Assignment →
Reproduce the records below exactly, but only between the lines holding "Proof. unfold signUp. respect. Qed." and "Local Hint Resolve respects_verifyPin", inclusive.

☆ ☆ ☆ ☆ ☆

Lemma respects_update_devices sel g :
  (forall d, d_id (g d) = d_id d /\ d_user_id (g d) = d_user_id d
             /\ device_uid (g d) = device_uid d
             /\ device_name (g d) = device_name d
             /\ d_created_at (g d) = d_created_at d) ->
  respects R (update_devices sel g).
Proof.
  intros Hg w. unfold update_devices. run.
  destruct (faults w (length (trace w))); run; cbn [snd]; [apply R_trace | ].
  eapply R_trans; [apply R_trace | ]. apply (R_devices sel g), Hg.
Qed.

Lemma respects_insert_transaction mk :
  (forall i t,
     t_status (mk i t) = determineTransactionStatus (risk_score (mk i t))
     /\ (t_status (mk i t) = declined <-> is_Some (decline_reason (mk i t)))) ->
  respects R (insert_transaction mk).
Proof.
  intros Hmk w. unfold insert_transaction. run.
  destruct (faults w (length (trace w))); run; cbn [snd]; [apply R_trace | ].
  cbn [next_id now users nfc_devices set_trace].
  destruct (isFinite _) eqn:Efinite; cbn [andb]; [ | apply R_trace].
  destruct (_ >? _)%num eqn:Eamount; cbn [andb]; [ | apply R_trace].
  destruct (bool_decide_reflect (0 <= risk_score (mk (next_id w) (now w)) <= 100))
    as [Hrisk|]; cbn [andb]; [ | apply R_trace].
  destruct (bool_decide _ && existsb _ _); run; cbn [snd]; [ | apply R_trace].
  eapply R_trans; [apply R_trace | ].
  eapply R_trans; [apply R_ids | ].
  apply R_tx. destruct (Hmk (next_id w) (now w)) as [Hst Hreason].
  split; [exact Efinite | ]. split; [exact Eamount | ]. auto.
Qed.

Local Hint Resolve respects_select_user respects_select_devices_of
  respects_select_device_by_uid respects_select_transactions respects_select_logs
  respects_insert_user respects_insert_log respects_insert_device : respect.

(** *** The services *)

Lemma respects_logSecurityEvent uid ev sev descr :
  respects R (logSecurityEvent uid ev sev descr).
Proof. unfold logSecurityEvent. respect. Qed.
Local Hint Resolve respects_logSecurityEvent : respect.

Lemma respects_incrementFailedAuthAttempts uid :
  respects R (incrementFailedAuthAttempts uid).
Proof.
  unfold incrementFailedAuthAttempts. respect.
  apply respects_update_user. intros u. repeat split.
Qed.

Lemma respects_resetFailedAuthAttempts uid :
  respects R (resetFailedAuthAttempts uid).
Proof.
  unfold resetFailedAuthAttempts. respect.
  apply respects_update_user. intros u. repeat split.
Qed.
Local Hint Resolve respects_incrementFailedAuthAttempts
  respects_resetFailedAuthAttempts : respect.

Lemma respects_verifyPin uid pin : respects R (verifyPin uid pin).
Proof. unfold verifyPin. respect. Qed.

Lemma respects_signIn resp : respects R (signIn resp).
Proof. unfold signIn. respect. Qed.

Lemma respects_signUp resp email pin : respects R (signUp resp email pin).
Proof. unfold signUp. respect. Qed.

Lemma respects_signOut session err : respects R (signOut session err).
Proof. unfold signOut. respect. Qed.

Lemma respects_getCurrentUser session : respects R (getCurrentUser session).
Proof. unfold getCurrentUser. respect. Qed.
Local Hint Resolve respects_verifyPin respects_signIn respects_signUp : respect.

☆ ☆ ☆ ☆ ☆

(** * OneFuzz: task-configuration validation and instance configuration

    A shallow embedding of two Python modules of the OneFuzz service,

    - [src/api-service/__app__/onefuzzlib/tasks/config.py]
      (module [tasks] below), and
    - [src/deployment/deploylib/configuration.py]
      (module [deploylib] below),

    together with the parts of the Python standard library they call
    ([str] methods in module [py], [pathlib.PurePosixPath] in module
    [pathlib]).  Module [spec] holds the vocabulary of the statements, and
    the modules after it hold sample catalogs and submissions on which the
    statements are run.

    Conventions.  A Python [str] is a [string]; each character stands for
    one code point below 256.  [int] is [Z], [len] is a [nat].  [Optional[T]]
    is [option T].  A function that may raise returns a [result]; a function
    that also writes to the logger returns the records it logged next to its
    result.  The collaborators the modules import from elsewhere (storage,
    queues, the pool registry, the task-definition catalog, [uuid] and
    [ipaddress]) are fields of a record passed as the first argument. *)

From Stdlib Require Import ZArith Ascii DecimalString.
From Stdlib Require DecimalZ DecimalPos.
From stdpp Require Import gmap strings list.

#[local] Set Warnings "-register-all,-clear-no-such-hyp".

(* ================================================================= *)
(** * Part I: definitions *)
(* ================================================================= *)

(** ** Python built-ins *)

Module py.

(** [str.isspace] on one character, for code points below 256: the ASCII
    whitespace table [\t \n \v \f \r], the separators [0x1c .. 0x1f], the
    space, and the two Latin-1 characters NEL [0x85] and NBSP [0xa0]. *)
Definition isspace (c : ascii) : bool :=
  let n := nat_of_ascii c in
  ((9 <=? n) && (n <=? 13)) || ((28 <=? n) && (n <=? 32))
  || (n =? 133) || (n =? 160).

☆ ☆ ☆ ☆ ☆

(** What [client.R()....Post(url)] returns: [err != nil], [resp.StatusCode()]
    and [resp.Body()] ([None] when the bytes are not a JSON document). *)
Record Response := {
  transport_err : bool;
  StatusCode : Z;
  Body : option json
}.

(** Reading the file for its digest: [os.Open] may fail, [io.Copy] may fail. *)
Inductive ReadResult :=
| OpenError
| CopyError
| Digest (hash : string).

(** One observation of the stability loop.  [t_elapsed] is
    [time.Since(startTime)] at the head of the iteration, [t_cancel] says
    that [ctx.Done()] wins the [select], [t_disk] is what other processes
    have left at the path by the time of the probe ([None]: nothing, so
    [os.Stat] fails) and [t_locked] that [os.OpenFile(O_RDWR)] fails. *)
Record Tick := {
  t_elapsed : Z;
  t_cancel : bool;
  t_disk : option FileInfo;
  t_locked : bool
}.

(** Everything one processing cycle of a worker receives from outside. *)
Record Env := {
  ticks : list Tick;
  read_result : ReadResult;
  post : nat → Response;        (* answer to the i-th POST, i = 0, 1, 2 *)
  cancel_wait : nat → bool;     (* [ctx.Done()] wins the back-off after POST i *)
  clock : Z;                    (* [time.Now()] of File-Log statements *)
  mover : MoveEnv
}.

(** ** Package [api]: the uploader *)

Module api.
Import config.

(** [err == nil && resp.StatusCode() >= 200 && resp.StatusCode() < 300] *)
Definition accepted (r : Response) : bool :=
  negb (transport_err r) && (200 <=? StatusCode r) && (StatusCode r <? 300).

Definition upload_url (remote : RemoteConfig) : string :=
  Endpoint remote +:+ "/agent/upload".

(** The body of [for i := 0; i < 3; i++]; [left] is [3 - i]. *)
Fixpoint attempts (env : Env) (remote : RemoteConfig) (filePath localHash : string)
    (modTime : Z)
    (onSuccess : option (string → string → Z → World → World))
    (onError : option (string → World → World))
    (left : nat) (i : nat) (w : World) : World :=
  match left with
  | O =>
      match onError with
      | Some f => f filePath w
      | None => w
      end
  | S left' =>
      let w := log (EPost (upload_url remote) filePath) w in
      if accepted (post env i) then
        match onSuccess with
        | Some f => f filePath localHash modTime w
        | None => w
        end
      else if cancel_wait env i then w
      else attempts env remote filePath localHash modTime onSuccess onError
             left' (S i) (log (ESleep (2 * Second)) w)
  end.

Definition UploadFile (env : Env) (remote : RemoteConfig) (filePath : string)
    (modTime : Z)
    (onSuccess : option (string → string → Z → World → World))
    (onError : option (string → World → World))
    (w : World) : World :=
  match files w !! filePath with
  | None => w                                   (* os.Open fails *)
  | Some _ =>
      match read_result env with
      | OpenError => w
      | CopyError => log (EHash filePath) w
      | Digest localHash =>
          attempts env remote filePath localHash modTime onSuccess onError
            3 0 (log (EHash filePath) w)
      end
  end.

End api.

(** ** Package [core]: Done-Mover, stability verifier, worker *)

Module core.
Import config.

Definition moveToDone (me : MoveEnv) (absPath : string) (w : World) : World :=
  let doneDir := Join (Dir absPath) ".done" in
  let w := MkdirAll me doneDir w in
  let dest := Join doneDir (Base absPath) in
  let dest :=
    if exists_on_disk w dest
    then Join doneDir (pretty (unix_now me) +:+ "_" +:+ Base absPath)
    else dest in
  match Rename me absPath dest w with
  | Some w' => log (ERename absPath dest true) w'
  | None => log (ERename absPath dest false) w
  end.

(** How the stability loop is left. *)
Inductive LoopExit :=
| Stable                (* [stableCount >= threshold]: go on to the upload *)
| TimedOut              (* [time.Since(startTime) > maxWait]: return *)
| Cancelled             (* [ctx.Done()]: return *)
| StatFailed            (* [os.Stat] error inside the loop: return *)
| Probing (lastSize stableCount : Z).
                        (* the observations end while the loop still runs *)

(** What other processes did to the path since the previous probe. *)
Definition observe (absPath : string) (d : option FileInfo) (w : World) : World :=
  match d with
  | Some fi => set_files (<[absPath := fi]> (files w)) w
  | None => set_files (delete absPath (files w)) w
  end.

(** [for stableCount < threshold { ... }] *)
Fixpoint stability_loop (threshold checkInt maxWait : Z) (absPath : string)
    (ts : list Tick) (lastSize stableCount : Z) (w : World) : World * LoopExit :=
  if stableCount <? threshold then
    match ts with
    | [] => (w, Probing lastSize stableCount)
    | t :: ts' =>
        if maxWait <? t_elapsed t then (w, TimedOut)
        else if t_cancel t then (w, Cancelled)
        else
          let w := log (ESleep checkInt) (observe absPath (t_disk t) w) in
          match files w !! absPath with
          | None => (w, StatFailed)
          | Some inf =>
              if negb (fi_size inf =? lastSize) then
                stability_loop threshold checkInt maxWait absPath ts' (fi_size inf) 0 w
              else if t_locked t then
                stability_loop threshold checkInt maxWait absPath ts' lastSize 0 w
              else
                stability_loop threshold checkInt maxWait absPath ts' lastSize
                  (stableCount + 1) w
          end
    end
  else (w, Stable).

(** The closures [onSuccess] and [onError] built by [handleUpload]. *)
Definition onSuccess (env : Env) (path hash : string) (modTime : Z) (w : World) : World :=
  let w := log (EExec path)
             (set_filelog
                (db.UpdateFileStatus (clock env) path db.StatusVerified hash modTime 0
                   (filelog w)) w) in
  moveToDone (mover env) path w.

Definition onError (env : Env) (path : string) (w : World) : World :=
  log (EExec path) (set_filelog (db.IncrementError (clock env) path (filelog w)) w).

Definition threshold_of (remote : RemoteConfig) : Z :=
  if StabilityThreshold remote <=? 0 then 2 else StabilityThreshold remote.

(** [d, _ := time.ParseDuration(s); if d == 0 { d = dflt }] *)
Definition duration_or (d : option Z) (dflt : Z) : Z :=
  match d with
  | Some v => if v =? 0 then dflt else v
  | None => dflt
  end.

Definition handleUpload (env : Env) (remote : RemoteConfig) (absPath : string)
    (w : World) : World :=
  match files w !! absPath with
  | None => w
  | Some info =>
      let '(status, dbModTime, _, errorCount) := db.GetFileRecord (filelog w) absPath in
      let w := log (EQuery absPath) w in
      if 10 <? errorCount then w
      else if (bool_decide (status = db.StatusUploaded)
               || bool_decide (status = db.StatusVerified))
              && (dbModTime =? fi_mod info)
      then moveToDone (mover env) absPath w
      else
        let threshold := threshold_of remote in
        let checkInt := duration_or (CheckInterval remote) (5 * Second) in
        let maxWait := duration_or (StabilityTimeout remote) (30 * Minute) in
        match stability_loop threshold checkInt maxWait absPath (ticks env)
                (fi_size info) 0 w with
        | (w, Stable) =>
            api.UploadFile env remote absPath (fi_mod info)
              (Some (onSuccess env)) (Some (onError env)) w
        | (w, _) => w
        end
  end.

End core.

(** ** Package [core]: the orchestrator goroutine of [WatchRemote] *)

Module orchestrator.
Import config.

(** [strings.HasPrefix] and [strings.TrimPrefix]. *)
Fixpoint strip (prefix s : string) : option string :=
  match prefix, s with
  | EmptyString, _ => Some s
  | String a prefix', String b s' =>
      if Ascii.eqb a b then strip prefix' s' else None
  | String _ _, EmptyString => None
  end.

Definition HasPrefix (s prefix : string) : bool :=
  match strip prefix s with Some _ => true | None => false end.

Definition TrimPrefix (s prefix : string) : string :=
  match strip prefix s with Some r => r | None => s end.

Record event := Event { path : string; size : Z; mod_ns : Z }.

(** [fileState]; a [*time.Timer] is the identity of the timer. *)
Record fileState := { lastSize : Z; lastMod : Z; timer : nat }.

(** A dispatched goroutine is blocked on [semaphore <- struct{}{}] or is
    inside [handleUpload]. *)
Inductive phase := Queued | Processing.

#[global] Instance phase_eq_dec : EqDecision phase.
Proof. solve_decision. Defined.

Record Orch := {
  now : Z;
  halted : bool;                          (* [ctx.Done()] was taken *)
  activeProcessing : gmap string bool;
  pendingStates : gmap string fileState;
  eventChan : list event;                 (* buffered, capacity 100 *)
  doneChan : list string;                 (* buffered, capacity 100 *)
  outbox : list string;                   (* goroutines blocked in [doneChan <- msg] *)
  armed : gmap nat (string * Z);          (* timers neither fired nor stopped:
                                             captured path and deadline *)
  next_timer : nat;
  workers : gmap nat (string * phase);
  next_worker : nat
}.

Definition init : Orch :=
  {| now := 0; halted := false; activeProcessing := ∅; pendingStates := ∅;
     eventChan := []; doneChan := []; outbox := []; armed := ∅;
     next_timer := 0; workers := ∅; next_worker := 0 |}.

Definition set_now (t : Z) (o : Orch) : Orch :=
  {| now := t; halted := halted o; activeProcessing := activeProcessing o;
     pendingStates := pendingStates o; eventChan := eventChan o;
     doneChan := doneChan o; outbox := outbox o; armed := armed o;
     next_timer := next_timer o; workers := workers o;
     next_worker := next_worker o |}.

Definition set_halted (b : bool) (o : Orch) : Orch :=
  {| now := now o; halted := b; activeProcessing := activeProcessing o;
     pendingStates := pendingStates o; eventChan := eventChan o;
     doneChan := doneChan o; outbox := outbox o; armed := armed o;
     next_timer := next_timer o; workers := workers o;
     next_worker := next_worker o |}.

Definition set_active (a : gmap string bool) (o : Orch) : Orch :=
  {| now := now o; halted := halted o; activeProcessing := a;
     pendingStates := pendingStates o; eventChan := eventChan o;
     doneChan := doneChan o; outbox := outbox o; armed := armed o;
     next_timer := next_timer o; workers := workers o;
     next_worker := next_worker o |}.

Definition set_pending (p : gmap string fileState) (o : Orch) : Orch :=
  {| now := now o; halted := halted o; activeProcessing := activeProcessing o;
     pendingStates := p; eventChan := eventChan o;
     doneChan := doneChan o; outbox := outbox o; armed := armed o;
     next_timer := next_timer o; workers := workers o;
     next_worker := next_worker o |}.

☆ ☆ ☆ ☆ ☆

Solved problem →
Proof. unfold signUp. respect. Qed.

Lemma respects_signOut session err : respects R (signOut session err).
Proof. unfold signOut. respect. Qed.

Lemma respects_getCurrentUser session : respects R (getCurrentUser session).
Proof. unfold getCurrentUser. respect. Qed.
Local Hint Resolve respects_verifyPin respects_signIn respects_signUp : respect.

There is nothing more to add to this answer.